Supplied records Block Start

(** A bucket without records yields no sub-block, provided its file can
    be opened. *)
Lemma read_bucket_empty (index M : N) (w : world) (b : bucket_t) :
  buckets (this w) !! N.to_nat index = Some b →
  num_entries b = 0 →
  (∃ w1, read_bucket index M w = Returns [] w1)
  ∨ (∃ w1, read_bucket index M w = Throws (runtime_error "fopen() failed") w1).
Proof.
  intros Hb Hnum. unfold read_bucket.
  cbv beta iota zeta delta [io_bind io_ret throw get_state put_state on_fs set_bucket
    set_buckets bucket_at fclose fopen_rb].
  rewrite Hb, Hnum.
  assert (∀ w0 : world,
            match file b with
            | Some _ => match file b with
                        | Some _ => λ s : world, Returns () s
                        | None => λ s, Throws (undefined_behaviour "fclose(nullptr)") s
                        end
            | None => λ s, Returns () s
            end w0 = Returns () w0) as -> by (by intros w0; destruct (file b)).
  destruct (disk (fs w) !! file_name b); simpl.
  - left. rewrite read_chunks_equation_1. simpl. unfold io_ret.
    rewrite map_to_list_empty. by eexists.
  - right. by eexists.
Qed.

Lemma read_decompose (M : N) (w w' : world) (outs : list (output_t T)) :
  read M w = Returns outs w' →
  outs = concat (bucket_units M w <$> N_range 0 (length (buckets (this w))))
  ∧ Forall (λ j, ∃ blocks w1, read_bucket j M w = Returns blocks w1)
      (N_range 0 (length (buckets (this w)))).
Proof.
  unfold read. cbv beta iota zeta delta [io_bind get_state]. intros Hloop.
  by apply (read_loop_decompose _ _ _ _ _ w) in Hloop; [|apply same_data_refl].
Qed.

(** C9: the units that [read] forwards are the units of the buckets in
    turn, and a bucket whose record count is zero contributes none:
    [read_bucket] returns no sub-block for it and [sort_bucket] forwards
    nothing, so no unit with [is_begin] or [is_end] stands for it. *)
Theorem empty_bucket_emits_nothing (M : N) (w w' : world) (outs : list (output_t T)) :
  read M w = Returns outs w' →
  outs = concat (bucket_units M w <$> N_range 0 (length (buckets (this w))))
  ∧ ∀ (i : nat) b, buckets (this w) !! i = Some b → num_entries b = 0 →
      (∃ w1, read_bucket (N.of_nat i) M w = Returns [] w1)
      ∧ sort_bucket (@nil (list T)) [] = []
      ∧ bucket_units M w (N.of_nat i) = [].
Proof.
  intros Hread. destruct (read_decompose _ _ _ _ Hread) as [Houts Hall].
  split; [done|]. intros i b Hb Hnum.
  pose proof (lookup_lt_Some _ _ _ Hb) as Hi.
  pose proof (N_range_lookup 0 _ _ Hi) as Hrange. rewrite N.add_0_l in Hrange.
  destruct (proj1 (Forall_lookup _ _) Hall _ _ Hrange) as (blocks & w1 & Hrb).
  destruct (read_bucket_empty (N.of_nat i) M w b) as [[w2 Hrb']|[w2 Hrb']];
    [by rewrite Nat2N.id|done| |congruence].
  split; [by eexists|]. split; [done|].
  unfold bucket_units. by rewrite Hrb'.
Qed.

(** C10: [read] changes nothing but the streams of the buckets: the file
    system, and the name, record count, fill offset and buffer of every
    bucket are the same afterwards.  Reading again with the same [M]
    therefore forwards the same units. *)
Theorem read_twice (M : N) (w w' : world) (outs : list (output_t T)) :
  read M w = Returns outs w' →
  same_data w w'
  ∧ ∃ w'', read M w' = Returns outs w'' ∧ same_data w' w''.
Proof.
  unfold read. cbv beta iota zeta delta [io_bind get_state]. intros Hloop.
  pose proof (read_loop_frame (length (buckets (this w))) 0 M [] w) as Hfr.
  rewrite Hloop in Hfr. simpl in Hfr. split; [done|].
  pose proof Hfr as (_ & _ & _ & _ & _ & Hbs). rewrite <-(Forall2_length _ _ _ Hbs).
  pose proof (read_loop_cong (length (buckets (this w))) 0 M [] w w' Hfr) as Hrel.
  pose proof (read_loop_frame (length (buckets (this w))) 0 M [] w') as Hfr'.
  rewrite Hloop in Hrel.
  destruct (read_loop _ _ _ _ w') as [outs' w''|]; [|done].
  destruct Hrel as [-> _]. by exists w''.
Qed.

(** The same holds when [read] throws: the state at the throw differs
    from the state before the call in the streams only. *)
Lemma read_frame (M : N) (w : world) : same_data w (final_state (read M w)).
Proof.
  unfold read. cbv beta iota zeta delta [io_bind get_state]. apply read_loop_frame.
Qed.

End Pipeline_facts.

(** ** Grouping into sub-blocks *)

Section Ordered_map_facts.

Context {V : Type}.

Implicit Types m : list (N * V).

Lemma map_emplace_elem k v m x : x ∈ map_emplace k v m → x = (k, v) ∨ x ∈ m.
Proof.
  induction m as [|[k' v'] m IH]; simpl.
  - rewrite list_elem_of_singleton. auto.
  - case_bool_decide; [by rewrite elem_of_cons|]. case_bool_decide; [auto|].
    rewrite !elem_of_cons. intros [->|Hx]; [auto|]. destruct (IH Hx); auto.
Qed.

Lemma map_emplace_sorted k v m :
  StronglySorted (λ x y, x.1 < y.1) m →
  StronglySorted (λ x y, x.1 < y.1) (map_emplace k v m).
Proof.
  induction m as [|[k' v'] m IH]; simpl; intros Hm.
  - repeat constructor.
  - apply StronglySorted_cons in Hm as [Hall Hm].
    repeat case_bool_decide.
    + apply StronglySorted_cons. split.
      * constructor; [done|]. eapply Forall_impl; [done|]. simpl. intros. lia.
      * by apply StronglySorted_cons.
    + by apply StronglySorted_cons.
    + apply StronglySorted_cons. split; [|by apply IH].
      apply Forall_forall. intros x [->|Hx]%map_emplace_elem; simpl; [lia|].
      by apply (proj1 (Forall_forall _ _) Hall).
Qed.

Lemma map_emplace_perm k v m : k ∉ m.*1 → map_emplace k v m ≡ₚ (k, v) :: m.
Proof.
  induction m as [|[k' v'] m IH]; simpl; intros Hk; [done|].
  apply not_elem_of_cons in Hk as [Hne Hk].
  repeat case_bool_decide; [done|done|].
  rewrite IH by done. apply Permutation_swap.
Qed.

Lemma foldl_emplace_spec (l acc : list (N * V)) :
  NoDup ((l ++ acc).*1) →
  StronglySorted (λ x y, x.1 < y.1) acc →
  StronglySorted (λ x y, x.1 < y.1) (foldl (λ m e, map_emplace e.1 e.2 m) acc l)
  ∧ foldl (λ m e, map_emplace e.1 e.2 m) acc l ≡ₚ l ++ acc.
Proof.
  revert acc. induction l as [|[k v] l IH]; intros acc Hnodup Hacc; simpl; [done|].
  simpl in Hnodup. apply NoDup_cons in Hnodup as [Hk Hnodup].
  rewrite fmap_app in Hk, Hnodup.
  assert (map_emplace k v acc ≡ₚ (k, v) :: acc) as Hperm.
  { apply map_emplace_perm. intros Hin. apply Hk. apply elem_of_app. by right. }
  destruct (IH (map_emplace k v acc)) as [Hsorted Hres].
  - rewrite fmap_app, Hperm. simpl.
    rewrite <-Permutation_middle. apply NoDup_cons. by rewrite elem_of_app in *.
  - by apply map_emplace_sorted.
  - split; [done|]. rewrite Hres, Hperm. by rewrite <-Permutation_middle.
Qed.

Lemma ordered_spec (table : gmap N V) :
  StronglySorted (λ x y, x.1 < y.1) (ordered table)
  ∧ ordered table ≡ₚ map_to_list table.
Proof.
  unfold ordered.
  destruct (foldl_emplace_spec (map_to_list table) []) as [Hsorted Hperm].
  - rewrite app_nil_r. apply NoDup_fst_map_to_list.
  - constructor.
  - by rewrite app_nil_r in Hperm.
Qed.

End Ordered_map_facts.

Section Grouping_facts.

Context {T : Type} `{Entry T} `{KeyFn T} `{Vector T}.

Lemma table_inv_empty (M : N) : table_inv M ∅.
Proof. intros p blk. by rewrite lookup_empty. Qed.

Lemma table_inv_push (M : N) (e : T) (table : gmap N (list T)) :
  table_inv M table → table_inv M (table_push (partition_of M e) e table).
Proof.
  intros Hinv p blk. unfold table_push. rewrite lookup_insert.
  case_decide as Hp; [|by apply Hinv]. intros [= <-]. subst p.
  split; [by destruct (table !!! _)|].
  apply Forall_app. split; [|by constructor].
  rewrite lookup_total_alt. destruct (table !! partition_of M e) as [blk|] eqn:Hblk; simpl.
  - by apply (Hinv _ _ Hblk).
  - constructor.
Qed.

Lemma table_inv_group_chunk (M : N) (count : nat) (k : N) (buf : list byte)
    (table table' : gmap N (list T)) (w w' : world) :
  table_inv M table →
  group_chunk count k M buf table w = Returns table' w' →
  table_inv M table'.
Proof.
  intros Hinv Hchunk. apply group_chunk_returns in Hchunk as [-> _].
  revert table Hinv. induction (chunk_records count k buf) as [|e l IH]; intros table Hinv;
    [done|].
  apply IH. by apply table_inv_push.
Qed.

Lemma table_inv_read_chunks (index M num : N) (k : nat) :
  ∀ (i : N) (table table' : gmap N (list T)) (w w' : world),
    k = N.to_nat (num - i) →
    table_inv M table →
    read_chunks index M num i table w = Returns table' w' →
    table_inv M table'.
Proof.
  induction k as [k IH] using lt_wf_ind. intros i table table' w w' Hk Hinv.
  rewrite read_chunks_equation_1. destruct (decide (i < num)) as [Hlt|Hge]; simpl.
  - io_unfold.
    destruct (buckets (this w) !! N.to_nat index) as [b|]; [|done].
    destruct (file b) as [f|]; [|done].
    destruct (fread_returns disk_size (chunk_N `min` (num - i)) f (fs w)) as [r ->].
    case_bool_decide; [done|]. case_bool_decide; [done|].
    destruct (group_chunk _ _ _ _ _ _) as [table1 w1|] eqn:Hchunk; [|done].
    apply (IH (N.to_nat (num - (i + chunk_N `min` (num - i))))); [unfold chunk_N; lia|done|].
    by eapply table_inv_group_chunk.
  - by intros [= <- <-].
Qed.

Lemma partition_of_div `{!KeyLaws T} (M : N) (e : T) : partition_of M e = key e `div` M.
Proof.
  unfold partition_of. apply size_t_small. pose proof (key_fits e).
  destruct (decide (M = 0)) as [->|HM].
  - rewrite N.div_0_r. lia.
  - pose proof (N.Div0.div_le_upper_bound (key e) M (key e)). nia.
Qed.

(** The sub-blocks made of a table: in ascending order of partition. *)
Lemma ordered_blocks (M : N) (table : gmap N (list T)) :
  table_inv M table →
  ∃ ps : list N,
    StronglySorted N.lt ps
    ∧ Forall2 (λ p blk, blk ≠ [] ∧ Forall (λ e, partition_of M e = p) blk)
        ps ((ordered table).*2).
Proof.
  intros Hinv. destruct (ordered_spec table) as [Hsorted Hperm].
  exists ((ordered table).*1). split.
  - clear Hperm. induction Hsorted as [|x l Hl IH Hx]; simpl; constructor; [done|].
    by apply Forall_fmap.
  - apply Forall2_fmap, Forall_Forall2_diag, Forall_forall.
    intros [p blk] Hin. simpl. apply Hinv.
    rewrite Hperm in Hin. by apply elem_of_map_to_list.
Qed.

Supplied records Block End
Supplied records Block Start

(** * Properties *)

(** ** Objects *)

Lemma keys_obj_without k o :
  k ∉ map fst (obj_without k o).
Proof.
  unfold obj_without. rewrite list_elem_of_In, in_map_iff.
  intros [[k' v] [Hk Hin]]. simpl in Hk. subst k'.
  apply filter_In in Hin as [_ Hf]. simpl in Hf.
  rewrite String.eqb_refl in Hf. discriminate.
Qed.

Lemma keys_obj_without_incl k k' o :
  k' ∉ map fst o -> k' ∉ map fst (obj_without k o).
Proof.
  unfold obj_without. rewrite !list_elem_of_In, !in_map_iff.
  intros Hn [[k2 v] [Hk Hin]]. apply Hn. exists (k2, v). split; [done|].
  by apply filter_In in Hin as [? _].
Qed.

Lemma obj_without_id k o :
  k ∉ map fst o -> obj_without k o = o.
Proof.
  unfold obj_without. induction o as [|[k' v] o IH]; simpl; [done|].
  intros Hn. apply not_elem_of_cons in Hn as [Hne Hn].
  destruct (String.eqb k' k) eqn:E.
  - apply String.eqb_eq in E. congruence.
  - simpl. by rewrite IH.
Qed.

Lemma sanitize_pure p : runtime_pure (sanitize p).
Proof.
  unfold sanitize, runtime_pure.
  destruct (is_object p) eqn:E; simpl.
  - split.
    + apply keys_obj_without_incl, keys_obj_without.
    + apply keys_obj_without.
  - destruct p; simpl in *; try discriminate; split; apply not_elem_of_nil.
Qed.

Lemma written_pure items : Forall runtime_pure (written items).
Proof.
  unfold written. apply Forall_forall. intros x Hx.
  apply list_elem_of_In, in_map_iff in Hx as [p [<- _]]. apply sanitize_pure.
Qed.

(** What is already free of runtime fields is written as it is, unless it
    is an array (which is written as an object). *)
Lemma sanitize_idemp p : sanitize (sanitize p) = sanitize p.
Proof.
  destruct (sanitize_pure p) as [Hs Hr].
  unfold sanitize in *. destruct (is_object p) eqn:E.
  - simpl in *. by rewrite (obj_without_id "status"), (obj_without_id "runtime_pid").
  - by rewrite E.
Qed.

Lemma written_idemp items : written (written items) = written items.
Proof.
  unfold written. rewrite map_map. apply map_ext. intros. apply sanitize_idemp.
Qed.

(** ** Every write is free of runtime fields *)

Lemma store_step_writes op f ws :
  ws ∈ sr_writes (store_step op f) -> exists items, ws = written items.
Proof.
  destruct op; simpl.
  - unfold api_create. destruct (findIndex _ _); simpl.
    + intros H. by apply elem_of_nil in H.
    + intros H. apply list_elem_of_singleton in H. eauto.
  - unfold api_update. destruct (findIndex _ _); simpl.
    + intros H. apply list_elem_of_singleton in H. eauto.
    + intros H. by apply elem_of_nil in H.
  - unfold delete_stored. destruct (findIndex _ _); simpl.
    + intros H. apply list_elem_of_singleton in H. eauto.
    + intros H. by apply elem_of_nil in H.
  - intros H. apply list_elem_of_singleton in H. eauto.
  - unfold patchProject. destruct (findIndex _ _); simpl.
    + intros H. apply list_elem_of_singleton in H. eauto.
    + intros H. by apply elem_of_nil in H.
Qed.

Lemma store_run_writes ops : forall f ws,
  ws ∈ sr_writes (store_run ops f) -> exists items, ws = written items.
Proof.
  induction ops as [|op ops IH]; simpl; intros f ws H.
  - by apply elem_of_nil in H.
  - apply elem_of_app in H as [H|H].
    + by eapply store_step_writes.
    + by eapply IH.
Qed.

Supplied records Block End

§ **Work to complete**
Out of the data above, set down the lines from the one with "(** A bucket" to the one with "turn, and a", both included, exactly as written and with no additions.

§ **Response box**
(** A bucket without records yields no sub-block, provided its file can
    be opened. *)
Lemma read_bucket_empty (index M : N) (w : world) (b : bucket_t) :
  buckets (this w) !! N.to_nat index = Some b →
  num_entries b = 0 →
  (∃ w1, read_bucket index M w = Returns [] w1)
  ∨ (∃ w1, read_bucket index M w = Throws (runtime_error "fopen() failed") w1).
Proof.
  intros Hb Hnum. unfold read_bucket.
  cbv beta iota zeta delta [io_bind io_ret throw get_state put_state on_fs set_bucket
    set_buckets bucket_at fclose fopen_rb].
  rewrite Hb, Hnum.
  assert (∀ w0 : world,
            match file b with
            | Some _ => match file b with
                        | Some _ => λ s : world, Returns () s
                        | None => λ s, Throws (undefined_behaviour "fclose(nullptr)") s
                        end
            | None => λ s, Returns () s
            end w0 = Returns () w0) as -> by (by intros w0; destruct (file b)).
  destruct (disk (fs w) !! file_name b); simpl.
  - left. rewrite read_chunks_equation_1. simpl. unfold io_ret.
    rewrite map_to_list_empty. by eexists.
  - right. by eexists.
Qed.

Lemma read_decompose (M : N) (w w' : world) (outs : list (output_t T)) :
  read M w = Returns outs w' →
  outs = concat (bucket_units M w <$> N_range 0 (length (buckets (this w))))
  ∧ Forall (λ j, ∃ blocks w1, read_bucket j M w = Returns blocks w1)
      (N_range 0 (length (buckets (this w)))).
Proof.
  unfold read. cbv beta iota zeta delta [io_bind get_state]. intros Hloop.
  by apply (read_loop_decompose _ _ _ _ _ w) in Hloop; [|apply same_data_refl].
Qed.

(** C9: the units that [read] forwards are the units of the buckets in
    turn, and a bucket whose record count is zero contributes none:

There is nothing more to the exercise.